The Utah Indigent Defense Commission (IDC) is pleased to add Uintah County to a growing list of local governments using state grant monies to improve local indigent defense services.

The IDC is now working with Uintah, Juab, and Salt Lake Counties to help improve local indigent defense services.

As Deputy Attorney General Rod J. Rosenstein recently stated:

Protecting the right to counsel is a fundamental component of preserving the rule of law and ensuring equal access to justice … Being a criminal defender can be a thankless job … struggling to mount the best defense possible in the face of great adversity. But, as our nation’s founders knew, this role is essential to safeguarding justice.[1]

Uintah County recognizes the importance of the 6th Amendment Right to Counsel. In 2015, after the Utah Judicial Council’s Report on the Representation of Indigent Criminal Defendants in Trial Courts, the County took the initiative to improve the quality and administration of its indigent defense services.[2] Among those improvements, was ensuring separate and sufficient numbers of attorneys to provide primary and conflict representation in appointed cases in Uintah County Courts, and on appeal to the state’s appellate courts.

With IDC grant money Uintah County continues to improve local indigent defense services by:

Increasing the attorneys representing indigent parties in cases where a conflict of interest prevents an attorney from ethical representation. Utah attorneys are bound by the Rules of Professional Conduct, which prohibit representing a client when it would be adverse to another client, or representation would be limited by the attorney’s duty of loyalty to another client.[3] 

Ensuring sufficient funding is available for attorneys to use to hire investigators, experts, and fund other necessary expenses of providing effective assistance of counsel to indigent defendants.  

Ensuring appropriate compensation for appellate representation and transcripts of trial court proceedings on appeal. The United States Supreme Court ruled in 1963, both that an indigent defendant is entitled at government expense, to the effective assistance of counsel at trial[4], on direct appeal,[5] and that the government must also provide free transcripts to ensure an effective review of the trial on appeal.[6]

Continued improvements to local indigent defense services are necessary in Uintah County to bring services into better compliance with constitutional and IDC core principles.[7] The IDC will work with the County to help it improve its organizational capacity for indigent defense, determine and balance public defender workloads, incentivize zealous representation, and ensure its attorneys provide the full scope of constitutionally-mandated representation.

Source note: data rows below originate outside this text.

(* ===== verification/TemplateText.v ===== *)
(** * The texts of the templates of the generators (go/codegen, go/workflow/couler)

    The texts as they are in the source, line by line.  In them a backquote stands for a
    quotation mark: Go's raw strings have none. *)

From S2P Require Import Prelude GoStrings Shell.

Definition raw (lines : list string) : string := Join (map (subst_char chr_bt (char1 chr_dq)) lines) (char1 chr_nl).

(** *** go/codegen/pai/template_tf.go *)

Definition tfImportsText : string := raw
  ["";
   "import tensorflow as tf";
   "from runtime.tensorflow import is_tf_estimator";
   "from runtime.tensorflow.import_model import import_model";
   "try:";
   "	from runtime.model import oss";
   "	from runtime.pai.pai_distributed import define_tf_flags, set_oss_environs";
   "except:";
   "	pass # PAI is not always needed";
   "";
   ""]%string.
Definition tfLoadModelTmplText : string := tfImportsText +:+ raw
  ["";
   "FLAGS = define_tf_flags()";
   "set_oss_environs(FLAGS)";
   "";
   "estimator = import_model('''{{.Estimator}}''')";
   "is_estimator = is_tf_estimator(estimator)";
   "";
   "# Keras single node is using h5 format to save the model, no need to deal with export model format.";
   "# Keras distributed mode will use estimator, so this is also needed.";
   "if is_estimator:";
   "    oss.load_file(`{{.OSSModelDir}}`, `exported_path`)";
   "# NOTE(typhoonzero): directory `model_save` is hardcoded in codegen/tensorflow/codegen.go";
   "oss.load_dir(`{{.OSSModelDir}}/model_save`)";
   ""]%string.
Definition paiRequirementsTmplText : string := raw
  ["";
   "adanet==0.8.0";
   "dill==0.3.0";
   "numpy==1.16.2";
   "pandas==0.24.2";
   "plotille==3.7";
   "seaborn==0.9.0";
   "shap==0.28.5";
   "scikit-learn==0.20.4";
   "tensorflow-datasets==3.0.0";
   "{{if .IsXGBoost }}";
   "sklearn-pandas==1.8.0";
   "xgboost==0.82";
   "sklearn2pmml==0.56.0";
   "{{end}}";
   ""]%string.
Definition tfPredictTmplText : string := tfImportsText +:+ raw
  ["";
   "import os";
   "import types";
   "import traceback";
   "import json";
   "from runtime.tensorflow import predict";
   "";
   "try:";
   "    import sqlflow_models";
   "except Exception as e:";
   "    print(`error importing sqlflow_models: %s` % e)";
   "    traceback.print_exc()";
   "try:";
   "    tf.enable_eager_execution()";
   "except:";
   "    pass";
   "";
   "FLAGS = define_tf_flags()";
   "set_oss_environs(FLAGS)";
   "";
   "(estimator,";
   " feature_column_names,";
   " feature_column_names_map,";
   " feature_metas,";
   " label_meta,";
   " model_params,";
   " feature_columns_code) = oss.load_metas(`{{.OSSModelDir}}`, `tensorflow_model_desc`)";
   "";
   "feature_columns = eval(feature_columns_code)";
   "";
   "# NOTE(typhoonzero): No need to eval model_params[`optimizer`] and model_params[`loss`]";
   "# because predicting do not need these parameters.";
   "";
   "is_estimator = is_tf_estimator(import_model(estimator))";
   "";
   "# Keras single node is using h5 format to save the model, no need to deal with export model format.";
   "# Keras distributed mode will use estimator, so this is also needed.";
   "if is_estimator:";
   "    oss.load_file(`{{.OSSModelDir}}`, `exported_path`)";
   "# NOTE(typhoonzero): directory `model_save` is hardcoded in codegen/tensorflow/codegen.go";
   "oss.load_dir(`{{.OSSModelDir}}/model_save`)";
   "";
   "predict.pred(datasource=`{{.DataSource}}`,";
   "             estimator_string=estimator,";
   "             select=```{{.Select}}```,";
   "             result_table=`{{.ResultTable}}`,";
   "             feature_columns=feature_columns,";
   "             feature_column_names=feature_column_names,";
   "             feature_column_names_map=feature_column_names_map,";
   "             train_label_name=label_meta[`feature_name`],";
   "             result_col_name=`{{.ResultColumn}}`,";
   "             feature_metas=feature_metas,";
   "             model_params=model_params,";
   "             pred_params=json.loads('''{{.PredParams}}'''),";
   "             save=`model_save`,";
   "             batch_size=1,";
   "             pai_table=`{{.PAITable}}`)";
   ""]%string.
Definition tfExplainTmplText : string := tfImportsText +:+ raw
  ["";
   "import os";
   "import matplotlib";
   "if os.environ.get('DISPLAY', '') == '':";
   "	print('no display found. Using non-interactive Agg backend')";
   "	matplotlib.use('Agg')";
   "";
   "import json";
   "import types";
   "import sys";
   "from runtime.tensorflow import explain";
   "";
   "try:";
   "    tf.enable_eager_execution()";
   "except Exception as e:";
   "    sys.stderr.write(`warning: failed to enable_eager_execution: %s` % e)";
   "    pass";
   "";
   "FLAGS = define_tf_flags()";
   "set_oss_environs(FLAGS)";
   "";
   "(estimator,";
   "feature_column_names,";
   "feature_column_names_map,";
   "feature_metas,";
   "label_meta,";
   "model_params,";
   "feature_columns_code) = oss.load_metas(`{{.OSSModelDir}}`, `tensorflow_model_desc`)";
   "";
   "feature_columns = eval(feature_columns_code)";
   "# NOTE(typhoonzero): No need to eval model_params[`optimizer`] and model_params[`loss`]";
   "# because predicting do not need these parameters.";
   "";
   "is_estimator = is_tf_estimator(import_model(estimator))";
   "";
   "# Keras single node is using h5 format to save the model, no need to deal with export model format.";
   "# Keras distributed mode will use estimator, so this is also needed.";
   "if is_estimator:";
   "    oss.load_file(`{{.OSSModelDir}}`, `exported_path`)";
   "# NOTE(typhoonzero): directory `model_save` is hardcoded in codegen/tensorflow/codegen.go";
   "oss.load_dir(`{{.OSSModelDir}}/model_save`)";
   "";
   "";
   "explain.explain(datasource=`{{.DataSource}}`,";
   "                estimator_string=estimator,";
   "                select=```{{.Select}}```,";
   "                feature_columns=feature_columns,";
   "                feature_column_names=feature_column_names,";
   "                feature_metas=feature_metas,";
   "                label_meta=label_meta,";
   "                model_params=model_params,";
   "                save=`model_save`,";
   "                result_table=`{{.ResultTable}}`,";
   "                pai_table=`{{.PAITable}}`,";
   "                oss_dest='''{{.ResultOSSDest}}''',";
   "                oss_ak='''{{.ResultOSSAK}}''',";
   "                oss_sk='''{{.ResultOSSSK}}''',";
   "                oss_endpoint='''{{.ResultOSSEndpoint}}''',";
   "                oss_bucket_name='''{{.ResultOSSBucket}}''')";
   ""]%string.
Definition tfEvaluateTmplText : string := tfImportsText +:+ raw
  ["";
   "import os";
   "import matplotlib";
   "if os.environ.get('DISPLAY', '') == '':";
   "	print('no display found. Using non-interactive Agg backend')";
   "	matplotlib.use('Agg')";
   "";
   "import json";
   "import types";
   "import sys";
   "from runtime.tensorflow import evaluate";
   "";
   "try:";
   "    tf.enable_eager_execution()";
   "except Exception as e:";
   "    sys.stderr.write(`warning: failed to enable_eager_execution: %s` % e)";
   "    pass";
   "";
   "FLAGS = define_tf_flags()";
   "set_oss_environs(FLAGS)";
   "";
   "(estimator,";
   "feature_column_names,";
   "feature_column_names_map,";
   "feature_metas,";
   "label_meta,";
   "model_params,";
   "feature_columns_code) = oss.load_metas(`{{.OSSModelDir}}`, `tensorflow_model_desc`)";
   "";
   "feature_columns = eval(feature_columns_code)";
   "# NOTE(typhoonzero): No need to eval model_params[`optimizer`] and model_params[`loss`]";
   "# because predicting do not need these parameters.";
   "";
   "is_estimator = is_tf_estimator(import_model(estimator))";
   "";
   "# Keras single node is using h5 format to save the model, no need to deal with export model format.";
   "# Keras distributed mode will use estimator, so this is also needed.";
   "if is_estimator:";
   "    oss.load_file(`{{.OSSModelDir}}`, `exported_path`)";
   "# NOTE(typhoonzero): directory `model_save` is hardcoded in codegen/tensorflow/codegen.go";
   "oss.load_dir(`{{.OSSModelDir}}/model_save`)";
   "";
   "evaluate.evaluate(datasource=`{{.DataSource}}`,";
   "                  estimator_string=estimator,";
   "                  select=```{{.Select}}```,";
   "                  result_table=`{{.ResultTable}}`,";
   "                  feature_columns=feature_columns,";
   "                  feature_column_names=feature_column_names,";
   "                  feature_metas=feature_metas,";
   "                  label_meta=label_meta,";
   "                  model_params=model_params,";
   "                  validation_metrics=`{{.ValidationMetrics}}`.split(`,`),";
   "                  save=`model_save`,";
   "                  batch_size=1,";
   "                  validation_steps=None,";
   "                  verbose=0,";
   "                  pai_table=`{{.PAITable}}`)";
   ""]%string.
(** A node that the checker accepts is executed on data of its type, and its parts are in their
    places. *)
Lemma node_sound n : sound_node n.
Proof.
  induction n as [s|p f|vars p body IH|p th el IHt IHe] using node_nested_ind; intros X tenv env tdot dot Y Hc Henv Hdot.
  - injection Hc as <-. exists [Own s]. split; [done|]. intros st Hst. apply placed_one. intros _. split; [done|].
    apply elem_of_remove_dups. by apply (list_elem_of_fmap_2 (λ st, py_scan st s)).
  - apply bind_Some in Hc as (t & Ht & Hc). destruct (pipe_sound _ _ _ _ _ _ Henv Hdot Ht) as (d & Hd & Htd).
    cbn [exec_node]. rewrite Hd. cbn [mbind result_bind]. destruct X as [|x X]; [done|].
    destruct (at_all_Some _ _ _ Hc x ltac:(by left)) as (Z0 & HZ0 & _). destruct f as [f|].
    + destruct (call_sound f t d Htd) as (s & -> & Hs); [by eexists _, _|]. eexists. split; [reflexivity|].
      by apply (all_placed _ _ _ _ Hc Hs).
    + destruct (print_sound t d Htd) as (g & -> & Hs); [by eexists _, _|]. eexists. split; [reflexivity|].
      by apply (all_placed _ _ _ _ Hc Hs).
  - apply bind_Some in Hc as (t & Ht & (kt & Hkt & (Z & HZ & Hc)%bind_Some)%bind_Some).
    case_bool_decide as Hsub; [|done]. injection Hc as <-.
    destruct (pipe_sound _ _ _ _ _ _ Henv Hdot Ht) as (d & Hd & Htd).
    destruct (elements_sound _ _ _ Htd Hkt) as (l & Hl & Hall).
    destruct (range_sound body _ _ _ _ _ _ _ (nodes_sound _ IH) HZ Hsub Henv Hall) as (gs & Hgs & Hp).
    exists (concat gs). split; [|exact Hp]. change (exec_node env dot (NRange vars p body)) with
      (d ← pipe_value env dot p; l ← elements d; gs ← mapR (λ kd, exec_nodes (bind vars kd env) kd.2 body) l; Ok (concat gs)).
    rewrite Hd. cbn [mbind result_bind]. rewrite Hl. cbn [mbind result_bind]. by rewrite Hgs.
  - apply bind_Some in Hc as (t & Ht & (Y1 & HY1 & (Y2 & HY2 & [= <-])%bind_Some)%bind_Some).
    destruct (pipe_sound _ _ _ _ _ _ Henv Hdot Ht) as (d & Hd & Htd).
    change (exec_node env dot (NIf p th el)) with
      (d ← pipe_value env dot p; if truthy d then exec_nodes env dot th else exec_nodes env dot el).
    rewrite Hd. cbn [mbind result_bind].
    destruct (nodes_sound _ IHt _ _ _ _ _ _ HY1 Henv Hdot) as (g1 & Hg1 & Hp1).
    destruct (nodes_sound _ IHe _ _ _ _ _ _ HY2 Henv Hdot) as (g2 & Hg2 & Hp2).
    destruct (truthy d); [exists g1|exists g2]; (split; [done|]); intros st Hst; (eapply placed_weaken; [|by auto]);
      intros y Hy; apply elem_of_remove_dups, elem_of_app; auto.
Qed.

(** A template that is accepted prints a program for all data of its type.  If the texts have to
    be safe, every part of the program fits in its place, and the program ends in the code. *)
Lemma template_sound s t d : check_template s t = true → typed t d →
  ∃ gs, segments_of s d = Ok gs ∧ (strict = true → all_fit PCode gs = true ∧ py_scan PCode (program_of gs) = PCode).
Proof.
  unfold check_template, segments_of. destruct (Parse_template s) as [nodes| | |]; try done.
  destruct (check_nodes [PCode] [] t nodes) as [Y|] eqn:Hc; [|done]. intros Hsub%bool_decide_eq_true Hd.
  destruct (nodes_sound nodes (proj2 (Forall_forall _ _) (λ n _, node_sound n)) _ _ [] _ d _ Hc ltac:(constructor) Hd) as (gs & Hgs & Hp).
  exists gs. split; [exact Hgs|]. intros Hs. destruct (Hp PCode ltac:(by left) Hs) as [Hf Hy]. split; [done|].
  by apply list_elem_of_singleton, Hsub.
Qed.
End soundness.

Additionally as the most populous county—in both size and number of attorneys—in the Eighth Judicial District, the IDC is also hopeful these improvements will help the delivery of constitutional indigent defense services throughout that District.

The continued use of state funds to improve local indigent defense services, indicates the tremendous potential state funding has to help ensure local governments are actually providing constitutional, fair, and cost-efficient indigent defense services in every appointed case across the state.